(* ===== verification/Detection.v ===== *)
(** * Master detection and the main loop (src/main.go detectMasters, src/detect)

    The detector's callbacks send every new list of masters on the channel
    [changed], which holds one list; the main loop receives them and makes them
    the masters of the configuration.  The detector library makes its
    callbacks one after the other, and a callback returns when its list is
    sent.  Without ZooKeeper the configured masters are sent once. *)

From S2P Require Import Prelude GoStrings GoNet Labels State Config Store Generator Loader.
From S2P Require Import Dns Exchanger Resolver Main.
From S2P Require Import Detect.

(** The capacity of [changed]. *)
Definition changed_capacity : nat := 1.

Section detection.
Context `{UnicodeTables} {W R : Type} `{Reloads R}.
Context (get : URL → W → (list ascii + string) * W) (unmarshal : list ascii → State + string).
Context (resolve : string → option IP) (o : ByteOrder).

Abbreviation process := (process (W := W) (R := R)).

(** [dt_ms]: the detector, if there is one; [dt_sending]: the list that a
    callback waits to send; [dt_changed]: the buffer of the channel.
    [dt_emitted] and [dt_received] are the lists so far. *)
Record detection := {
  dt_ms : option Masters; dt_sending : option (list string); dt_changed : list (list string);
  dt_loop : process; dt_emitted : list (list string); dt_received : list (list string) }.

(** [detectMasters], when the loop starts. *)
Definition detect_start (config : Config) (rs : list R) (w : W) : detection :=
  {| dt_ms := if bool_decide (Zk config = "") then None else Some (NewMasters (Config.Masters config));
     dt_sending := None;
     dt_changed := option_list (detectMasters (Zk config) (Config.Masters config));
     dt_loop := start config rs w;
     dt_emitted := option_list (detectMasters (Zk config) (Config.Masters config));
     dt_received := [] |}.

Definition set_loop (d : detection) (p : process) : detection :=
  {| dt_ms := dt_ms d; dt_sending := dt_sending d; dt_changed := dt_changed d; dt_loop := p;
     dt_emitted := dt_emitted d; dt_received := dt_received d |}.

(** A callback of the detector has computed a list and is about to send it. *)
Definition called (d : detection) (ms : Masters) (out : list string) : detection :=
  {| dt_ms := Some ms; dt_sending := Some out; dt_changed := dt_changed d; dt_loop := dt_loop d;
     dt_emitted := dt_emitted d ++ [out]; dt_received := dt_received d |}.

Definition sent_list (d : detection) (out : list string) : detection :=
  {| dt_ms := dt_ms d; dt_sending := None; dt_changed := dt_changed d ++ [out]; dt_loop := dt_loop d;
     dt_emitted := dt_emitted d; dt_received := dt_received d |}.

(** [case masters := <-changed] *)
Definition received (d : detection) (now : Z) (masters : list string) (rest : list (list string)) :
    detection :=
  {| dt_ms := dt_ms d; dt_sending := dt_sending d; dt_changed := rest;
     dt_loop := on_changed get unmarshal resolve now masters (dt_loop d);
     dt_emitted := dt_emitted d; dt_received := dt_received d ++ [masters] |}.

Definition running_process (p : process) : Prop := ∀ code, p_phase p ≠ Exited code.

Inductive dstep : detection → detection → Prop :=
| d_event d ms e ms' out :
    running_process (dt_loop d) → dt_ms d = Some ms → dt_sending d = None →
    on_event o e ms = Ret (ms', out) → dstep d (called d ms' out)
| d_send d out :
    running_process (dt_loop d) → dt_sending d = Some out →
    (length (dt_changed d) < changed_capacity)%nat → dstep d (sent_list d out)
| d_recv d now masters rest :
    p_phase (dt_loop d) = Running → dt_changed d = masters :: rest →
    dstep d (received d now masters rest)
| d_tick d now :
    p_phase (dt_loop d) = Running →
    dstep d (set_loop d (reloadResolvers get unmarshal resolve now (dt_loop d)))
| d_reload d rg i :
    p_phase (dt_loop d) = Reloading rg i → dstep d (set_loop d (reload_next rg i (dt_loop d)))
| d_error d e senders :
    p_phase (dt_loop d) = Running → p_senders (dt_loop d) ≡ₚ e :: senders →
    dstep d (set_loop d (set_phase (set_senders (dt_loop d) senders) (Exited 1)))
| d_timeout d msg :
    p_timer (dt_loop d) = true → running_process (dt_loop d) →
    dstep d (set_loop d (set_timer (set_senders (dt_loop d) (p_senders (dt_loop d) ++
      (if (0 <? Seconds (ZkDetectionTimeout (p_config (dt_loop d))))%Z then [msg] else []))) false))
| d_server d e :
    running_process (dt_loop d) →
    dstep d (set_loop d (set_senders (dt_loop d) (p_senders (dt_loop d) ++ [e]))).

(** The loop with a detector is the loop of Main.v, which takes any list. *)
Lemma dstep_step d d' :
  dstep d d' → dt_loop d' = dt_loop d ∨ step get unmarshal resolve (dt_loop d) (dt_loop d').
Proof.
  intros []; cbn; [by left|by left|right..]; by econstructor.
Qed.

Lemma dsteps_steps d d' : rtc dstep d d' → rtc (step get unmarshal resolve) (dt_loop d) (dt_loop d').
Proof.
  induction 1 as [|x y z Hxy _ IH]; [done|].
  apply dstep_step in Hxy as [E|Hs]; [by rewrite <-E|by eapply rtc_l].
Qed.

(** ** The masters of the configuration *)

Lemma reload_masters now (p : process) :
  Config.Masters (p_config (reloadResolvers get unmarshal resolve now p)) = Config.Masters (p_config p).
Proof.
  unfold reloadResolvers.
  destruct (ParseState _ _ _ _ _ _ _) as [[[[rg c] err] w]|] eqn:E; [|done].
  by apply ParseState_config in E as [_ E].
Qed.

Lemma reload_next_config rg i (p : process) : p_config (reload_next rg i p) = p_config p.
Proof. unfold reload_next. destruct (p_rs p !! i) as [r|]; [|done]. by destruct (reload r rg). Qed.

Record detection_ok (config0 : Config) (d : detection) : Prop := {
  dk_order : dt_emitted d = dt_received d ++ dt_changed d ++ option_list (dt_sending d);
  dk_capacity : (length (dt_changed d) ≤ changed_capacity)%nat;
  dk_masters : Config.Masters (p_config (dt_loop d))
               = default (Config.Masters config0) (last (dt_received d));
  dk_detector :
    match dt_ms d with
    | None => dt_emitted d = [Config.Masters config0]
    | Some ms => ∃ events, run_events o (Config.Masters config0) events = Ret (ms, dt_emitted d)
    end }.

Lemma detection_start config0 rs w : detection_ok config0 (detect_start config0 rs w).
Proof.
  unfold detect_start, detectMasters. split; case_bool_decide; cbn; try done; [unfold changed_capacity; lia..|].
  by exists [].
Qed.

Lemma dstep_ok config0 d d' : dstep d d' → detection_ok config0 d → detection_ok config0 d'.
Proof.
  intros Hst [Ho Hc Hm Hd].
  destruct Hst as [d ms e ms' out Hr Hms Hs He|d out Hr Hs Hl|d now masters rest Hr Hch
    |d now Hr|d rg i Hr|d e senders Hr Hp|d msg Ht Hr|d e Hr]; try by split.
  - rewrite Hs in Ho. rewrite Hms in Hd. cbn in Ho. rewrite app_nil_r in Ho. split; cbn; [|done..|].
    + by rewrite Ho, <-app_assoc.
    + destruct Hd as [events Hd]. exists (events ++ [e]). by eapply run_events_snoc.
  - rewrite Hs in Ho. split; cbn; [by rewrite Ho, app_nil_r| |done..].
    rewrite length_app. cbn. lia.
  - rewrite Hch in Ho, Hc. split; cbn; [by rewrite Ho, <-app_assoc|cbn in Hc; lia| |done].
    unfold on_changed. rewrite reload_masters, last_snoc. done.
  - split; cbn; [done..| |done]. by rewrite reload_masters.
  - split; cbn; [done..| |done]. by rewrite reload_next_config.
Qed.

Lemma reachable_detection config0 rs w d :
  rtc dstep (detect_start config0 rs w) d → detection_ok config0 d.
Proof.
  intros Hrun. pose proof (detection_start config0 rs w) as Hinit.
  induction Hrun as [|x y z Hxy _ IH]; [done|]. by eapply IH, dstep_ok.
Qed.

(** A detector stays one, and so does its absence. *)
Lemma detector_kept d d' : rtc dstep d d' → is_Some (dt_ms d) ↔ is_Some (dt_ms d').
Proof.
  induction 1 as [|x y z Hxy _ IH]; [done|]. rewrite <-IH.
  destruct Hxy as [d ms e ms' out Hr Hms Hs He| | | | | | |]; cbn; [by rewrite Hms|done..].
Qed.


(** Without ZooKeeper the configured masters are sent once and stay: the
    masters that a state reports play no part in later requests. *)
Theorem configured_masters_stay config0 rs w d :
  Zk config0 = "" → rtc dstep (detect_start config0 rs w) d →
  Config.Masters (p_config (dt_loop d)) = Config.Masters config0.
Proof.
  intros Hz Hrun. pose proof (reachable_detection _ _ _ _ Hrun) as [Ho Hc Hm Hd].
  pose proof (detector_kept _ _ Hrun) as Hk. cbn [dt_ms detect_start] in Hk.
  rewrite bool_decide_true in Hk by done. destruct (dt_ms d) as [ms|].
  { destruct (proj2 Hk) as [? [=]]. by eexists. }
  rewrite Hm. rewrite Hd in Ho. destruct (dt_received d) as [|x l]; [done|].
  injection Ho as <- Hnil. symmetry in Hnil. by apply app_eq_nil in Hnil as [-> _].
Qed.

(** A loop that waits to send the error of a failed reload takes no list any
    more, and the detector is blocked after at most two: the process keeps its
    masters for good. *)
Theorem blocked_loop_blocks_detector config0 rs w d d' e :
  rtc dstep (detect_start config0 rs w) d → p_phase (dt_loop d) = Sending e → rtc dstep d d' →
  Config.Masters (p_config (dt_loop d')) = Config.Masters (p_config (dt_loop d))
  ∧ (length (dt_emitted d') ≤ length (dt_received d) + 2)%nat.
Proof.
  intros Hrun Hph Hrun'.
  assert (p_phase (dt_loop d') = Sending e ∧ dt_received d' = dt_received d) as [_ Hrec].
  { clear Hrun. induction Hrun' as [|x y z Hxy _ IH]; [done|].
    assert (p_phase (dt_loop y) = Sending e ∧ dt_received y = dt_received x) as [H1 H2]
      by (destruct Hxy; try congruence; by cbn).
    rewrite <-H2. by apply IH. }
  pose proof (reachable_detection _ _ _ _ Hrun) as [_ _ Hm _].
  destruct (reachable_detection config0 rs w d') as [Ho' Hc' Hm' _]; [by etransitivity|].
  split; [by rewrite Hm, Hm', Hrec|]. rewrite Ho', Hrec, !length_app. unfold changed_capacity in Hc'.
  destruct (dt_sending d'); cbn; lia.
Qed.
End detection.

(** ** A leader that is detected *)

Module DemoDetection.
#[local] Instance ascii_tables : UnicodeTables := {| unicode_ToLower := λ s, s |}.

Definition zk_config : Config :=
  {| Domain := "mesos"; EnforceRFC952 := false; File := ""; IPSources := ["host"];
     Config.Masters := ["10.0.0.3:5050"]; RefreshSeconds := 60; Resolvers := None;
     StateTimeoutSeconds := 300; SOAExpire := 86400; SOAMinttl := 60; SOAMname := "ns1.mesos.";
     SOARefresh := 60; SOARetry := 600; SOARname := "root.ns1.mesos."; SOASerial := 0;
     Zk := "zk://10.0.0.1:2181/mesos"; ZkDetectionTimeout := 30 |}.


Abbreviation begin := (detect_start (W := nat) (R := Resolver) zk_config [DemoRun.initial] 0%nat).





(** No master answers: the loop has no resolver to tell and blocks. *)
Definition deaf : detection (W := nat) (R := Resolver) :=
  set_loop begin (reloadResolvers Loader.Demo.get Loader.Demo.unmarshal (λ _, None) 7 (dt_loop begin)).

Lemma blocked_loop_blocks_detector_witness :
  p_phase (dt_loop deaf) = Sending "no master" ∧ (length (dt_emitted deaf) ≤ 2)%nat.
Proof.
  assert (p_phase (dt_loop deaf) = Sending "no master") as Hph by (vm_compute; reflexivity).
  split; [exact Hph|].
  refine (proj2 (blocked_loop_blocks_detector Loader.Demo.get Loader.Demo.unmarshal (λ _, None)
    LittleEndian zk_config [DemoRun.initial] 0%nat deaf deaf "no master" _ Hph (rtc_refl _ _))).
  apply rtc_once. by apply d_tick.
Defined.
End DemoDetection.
══════
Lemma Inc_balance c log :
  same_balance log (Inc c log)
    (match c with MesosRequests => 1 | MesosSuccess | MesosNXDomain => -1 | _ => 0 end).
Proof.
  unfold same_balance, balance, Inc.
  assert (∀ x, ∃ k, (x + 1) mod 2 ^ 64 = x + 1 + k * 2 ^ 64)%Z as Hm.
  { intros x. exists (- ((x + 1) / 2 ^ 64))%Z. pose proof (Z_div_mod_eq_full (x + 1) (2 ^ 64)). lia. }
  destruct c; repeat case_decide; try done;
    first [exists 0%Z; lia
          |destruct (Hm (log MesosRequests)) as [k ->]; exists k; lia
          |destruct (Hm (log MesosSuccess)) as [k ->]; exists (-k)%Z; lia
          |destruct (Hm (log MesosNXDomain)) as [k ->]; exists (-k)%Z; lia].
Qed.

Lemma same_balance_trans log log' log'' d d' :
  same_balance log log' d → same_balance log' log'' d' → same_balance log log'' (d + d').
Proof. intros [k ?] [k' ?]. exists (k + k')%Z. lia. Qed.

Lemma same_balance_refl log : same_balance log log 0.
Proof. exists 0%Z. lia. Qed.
══════
:: Work request ::
Search the entries for the word "unmarshal" and pick out every line that holds it.

:: Solution to this exercise ::
Context (get : URL → W → (list ascii + string) * W) (unmarshal : list ascii → State + string).
     dt_loop := on_changed get unmarshal resolve now masters (dt_loop d);
    dstep d (set_loop d (reloadResolvers get unmarshal resolve now (dt_loop d)))
  dstep d d' → dt_loop d' = dt_loop d ∨ step get unmarshal resolve (dt_loop d) (dt_loop d').
Lemma dsteps_steps d d' : rtc dstep d d' → rtc (step get unmarshal resolve) (dt_loop d) (dt_loop d').
  Config.Masters (p_config (reloadResolvers get unmarshal resolve now p)) = Config.Masters (p_config p).
  set_loop begin (reloadResolvers Loader.Demo.get Loader.Demo.unmarshal (λ _, None) 7 (dt_loop begin)).
  refine (proj2 (blocked_loop_blocks_detector Loader.Demo.get Loader.Demo.unmarshal (λ _, None)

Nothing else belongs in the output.